> [Work item]: Find the line holding "reachable_cut built s" in the entries below. Give it again exactly, along with every line after it up to and including the line holding "reachable (handlePasteWith built s s).".

Saved entries
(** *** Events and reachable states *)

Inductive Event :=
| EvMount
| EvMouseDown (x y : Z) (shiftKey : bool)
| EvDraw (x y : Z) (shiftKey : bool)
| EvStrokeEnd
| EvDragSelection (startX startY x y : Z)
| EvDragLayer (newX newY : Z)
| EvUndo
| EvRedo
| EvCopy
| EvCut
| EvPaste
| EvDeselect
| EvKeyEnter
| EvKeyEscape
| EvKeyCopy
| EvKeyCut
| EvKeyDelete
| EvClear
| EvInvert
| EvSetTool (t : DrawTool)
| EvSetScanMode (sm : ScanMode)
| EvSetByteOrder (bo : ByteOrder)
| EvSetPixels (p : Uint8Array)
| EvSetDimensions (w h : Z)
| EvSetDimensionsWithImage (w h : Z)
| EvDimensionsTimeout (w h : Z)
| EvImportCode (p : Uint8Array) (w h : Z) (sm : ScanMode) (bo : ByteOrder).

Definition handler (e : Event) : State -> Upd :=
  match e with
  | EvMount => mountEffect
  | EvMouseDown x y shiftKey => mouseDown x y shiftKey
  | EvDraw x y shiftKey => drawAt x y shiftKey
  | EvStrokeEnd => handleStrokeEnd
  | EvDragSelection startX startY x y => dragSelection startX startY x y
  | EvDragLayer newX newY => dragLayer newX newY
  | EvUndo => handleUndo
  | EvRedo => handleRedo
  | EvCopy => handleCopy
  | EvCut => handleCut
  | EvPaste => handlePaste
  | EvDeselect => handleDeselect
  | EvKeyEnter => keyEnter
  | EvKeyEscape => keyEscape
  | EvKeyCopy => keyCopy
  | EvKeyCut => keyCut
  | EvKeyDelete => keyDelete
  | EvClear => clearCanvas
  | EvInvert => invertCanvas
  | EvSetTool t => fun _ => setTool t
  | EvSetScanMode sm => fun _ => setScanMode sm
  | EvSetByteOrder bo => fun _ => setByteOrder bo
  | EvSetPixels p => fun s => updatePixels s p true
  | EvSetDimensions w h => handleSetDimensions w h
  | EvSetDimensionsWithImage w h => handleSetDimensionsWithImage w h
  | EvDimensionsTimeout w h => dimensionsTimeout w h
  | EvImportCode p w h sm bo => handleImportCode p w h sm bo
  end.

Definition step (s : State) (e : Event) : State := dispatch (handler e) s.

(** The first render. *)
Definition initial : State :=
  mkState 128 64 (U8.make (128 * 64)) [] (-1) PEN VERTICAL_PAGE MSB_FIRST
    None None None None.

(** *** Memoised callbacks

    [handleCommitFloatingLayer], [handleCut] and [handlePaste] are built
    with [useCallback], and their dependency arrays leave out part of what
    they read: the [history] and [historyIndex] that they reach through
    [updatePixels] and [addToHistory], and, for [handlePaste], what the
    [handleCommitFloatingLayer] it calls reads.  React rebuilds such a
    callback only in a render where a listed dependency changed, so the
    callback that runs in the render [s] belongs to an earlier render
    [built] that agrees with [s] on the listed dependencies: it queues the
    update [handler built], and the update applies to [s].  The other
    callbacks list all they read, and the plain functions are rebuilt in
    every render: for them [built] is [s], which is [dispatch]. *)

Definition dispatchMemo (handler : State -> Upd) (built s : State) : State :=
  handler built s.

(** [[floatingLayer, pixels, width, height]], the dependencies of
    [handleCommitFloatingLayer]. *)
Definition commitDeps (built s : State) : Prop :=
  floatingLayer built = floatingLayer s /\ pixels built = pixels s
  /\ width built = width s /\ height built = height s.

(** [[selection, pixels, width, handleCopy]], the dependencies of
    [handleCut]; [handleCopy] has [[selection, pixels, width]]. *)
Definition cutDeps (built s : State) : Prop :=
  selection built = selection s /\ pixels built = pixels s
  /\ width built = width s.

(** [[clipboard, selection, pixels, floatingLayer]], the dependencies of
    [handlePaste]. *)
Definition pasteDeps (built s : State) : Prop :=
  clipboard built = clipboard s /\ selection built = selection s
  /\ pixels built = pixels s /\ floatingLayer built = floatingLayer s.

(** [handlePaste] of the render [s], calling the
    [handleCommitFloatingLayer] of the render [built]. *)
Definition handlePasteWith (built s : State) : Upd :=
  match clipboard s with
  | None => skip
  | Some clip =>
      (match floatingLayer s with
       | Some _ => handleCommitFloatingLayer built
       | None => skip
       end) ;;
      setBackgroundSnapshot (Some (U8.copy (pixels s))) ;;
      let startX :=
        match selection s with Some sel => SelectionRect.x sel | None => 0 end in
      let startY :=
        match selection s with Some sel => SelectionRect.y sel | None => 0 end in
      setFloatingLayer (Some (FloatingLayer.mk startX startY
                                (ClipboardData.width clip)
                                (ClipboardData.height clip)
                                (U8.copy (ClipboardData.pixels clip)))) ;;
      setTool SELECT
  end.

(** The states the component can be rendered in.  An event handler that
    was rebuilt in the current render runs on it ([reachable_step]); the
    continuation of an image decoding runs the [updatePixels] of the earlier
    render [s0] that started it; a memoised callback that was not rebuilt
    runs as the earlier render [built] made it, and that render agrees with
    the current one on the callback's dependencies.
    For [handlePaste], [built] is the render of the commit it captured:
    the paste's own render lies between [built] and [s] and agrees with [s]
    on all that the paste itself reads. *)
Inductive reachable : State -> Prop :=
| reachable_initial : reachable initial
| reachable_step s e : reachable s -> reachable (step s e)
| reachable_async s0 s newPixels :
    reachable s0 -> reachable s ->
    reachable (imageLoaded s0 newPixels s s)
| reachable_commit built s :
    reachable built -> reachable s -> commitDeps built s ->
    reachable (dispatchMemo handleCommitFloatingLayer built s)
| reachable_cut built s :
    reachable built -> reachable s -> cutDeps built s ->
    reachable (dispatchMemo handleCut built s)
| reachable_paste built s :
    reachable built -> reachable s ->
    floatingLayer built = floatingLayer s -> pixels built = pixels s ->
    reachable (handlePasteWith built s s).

==

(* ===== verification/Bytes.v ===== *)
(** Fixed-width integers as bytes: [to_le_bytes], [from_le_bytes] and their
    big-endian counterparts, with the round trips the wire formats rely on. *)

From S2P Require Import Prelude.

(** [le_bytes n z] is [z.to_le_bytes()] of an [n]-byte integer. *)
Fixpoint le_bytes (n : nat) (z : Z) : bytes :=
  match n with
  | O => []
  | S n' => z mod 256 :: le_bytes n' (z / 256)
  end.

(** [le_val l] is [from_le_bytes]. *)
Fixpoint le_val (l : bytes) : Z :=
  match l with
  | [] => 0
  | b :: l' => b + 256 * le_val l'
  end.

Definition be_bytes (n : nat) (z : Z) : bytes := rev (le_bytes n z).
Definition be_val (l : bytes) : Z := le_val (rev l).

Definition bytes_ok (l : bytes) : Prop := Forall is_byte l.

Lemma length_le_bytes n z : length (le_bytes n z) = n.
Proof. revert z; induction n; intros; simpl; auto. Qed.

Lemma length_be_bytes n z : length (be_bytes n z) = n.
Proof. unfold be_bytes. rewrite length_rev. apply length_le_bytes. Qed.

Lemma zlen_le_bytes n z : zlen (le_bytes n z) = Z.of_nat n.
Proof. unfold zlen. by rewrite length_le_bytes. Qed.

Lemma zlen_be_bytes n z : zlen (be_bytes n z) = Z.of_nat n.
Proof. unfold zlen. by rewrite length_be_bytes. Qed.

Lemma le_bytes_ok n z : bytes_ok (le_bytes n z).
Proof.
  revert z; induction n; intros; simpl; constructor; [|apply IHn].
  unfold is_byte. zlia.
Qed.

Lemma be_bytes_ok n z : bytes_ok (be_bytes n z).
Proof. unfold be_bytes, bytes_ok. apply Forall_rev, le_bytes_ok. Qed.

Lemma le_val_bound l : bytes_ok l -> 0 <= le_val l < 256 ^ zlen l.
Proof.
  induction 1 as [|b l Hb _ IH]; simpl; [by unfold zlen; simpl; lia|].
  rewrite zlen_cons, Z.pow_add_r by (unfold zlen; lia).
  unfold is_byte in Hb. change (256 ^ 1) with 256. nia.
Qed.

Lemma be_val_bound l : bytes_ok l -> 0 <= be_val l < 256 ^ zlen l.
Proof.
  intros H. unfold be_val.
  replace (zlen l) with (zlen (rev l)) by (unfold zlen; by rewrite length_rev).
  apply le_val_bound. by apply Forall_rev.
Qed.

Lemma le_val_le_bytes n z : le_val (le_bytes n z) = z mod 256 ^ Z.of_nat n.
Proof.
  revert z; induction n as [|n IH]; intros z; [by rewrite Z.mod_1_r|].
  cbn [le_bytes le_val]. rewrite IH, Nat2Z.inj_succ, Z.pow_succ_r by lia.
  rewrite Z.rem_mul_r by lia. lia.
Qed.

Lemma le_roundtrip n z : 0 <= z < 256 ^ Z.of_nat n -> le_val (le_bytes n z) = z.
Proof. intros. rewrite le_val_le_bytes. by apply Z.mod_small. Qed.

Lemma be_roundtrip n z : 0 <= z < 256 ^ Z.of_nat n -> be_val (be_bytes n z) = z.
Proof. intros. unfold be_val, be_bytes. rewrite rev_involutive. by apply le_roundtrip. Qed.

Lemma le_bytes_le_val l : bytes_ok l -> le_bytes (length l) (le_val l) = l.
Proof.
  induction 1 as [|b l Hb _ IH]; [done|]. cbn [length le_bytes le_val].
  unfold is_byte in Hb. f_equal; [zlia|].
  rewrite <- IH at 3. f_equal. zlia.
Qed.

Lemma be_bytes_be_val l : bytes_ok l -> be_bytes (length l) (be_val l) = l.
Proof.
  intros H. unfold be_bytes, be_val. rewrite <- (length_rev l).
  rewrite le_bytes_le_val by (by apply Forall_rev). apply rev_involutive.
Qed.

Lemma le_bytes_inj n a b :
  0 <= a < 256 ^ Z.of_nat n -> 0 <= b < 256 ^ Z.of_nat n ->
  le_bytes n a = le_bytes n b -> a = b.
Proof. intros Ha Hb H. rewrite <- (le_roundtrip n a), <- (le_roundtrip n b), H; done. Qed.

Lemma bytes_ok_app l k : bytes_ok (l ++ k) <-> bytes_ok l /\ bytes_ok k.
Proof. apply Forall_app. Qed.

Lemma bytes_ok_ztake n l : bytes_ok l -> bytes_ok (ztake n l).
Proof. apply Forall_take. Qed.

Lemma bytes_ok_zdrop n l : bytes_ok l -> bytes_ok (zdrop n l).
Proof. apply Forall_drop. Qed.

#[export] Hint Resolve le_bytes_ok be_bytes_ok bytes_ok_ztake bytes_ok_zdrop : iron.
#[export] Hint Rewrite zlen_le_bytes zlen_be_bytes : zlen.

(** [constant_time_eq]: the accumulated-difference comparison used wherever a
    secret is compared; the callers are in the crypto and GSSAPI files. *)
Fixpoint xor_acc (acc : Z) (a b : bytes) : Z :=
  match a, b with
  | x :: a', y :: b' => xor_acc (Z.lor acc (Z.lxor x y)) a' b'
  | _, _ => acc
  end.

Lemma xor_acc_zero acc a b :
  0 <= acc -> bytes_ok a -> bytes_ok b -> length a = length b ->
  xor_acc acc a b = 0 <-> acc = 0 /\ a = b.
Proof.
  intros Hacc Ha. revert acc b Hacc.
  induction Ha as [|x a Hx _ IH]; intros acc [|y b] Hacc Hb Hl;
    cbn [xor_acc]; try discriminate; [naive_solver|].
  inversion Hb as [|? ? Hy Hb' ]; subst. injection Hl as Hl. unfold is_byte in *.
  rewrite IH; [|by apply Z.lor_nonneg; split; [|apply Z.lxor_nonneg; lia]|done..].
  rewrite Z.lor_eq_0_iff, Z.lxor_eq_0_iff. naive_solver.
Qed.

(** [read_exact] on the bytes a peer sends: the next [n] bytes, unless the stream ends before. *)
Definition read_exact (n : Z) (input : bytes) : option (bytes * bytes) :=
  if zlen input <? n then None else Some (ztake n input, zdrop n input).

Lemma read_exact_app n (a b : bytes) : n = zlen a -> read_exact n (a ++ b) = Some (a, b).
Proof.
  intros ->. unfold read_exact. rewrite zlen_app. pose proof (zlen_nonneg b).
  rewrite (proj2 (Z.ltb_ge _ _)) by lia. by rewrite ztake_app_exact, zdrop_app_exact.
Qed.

> [Task output]:
| reachable_cut built s :
    reachable built -> reachable s -> cutDeps built s ->
    reachable (dispatchMemo handleCut built s)
| reachable_paste built s :
    reachable built -> reachable s ->
    floatingLayer built = floatingLayer s -> pixels built = pixels s ->
    reachable (handlePasteWith built s s).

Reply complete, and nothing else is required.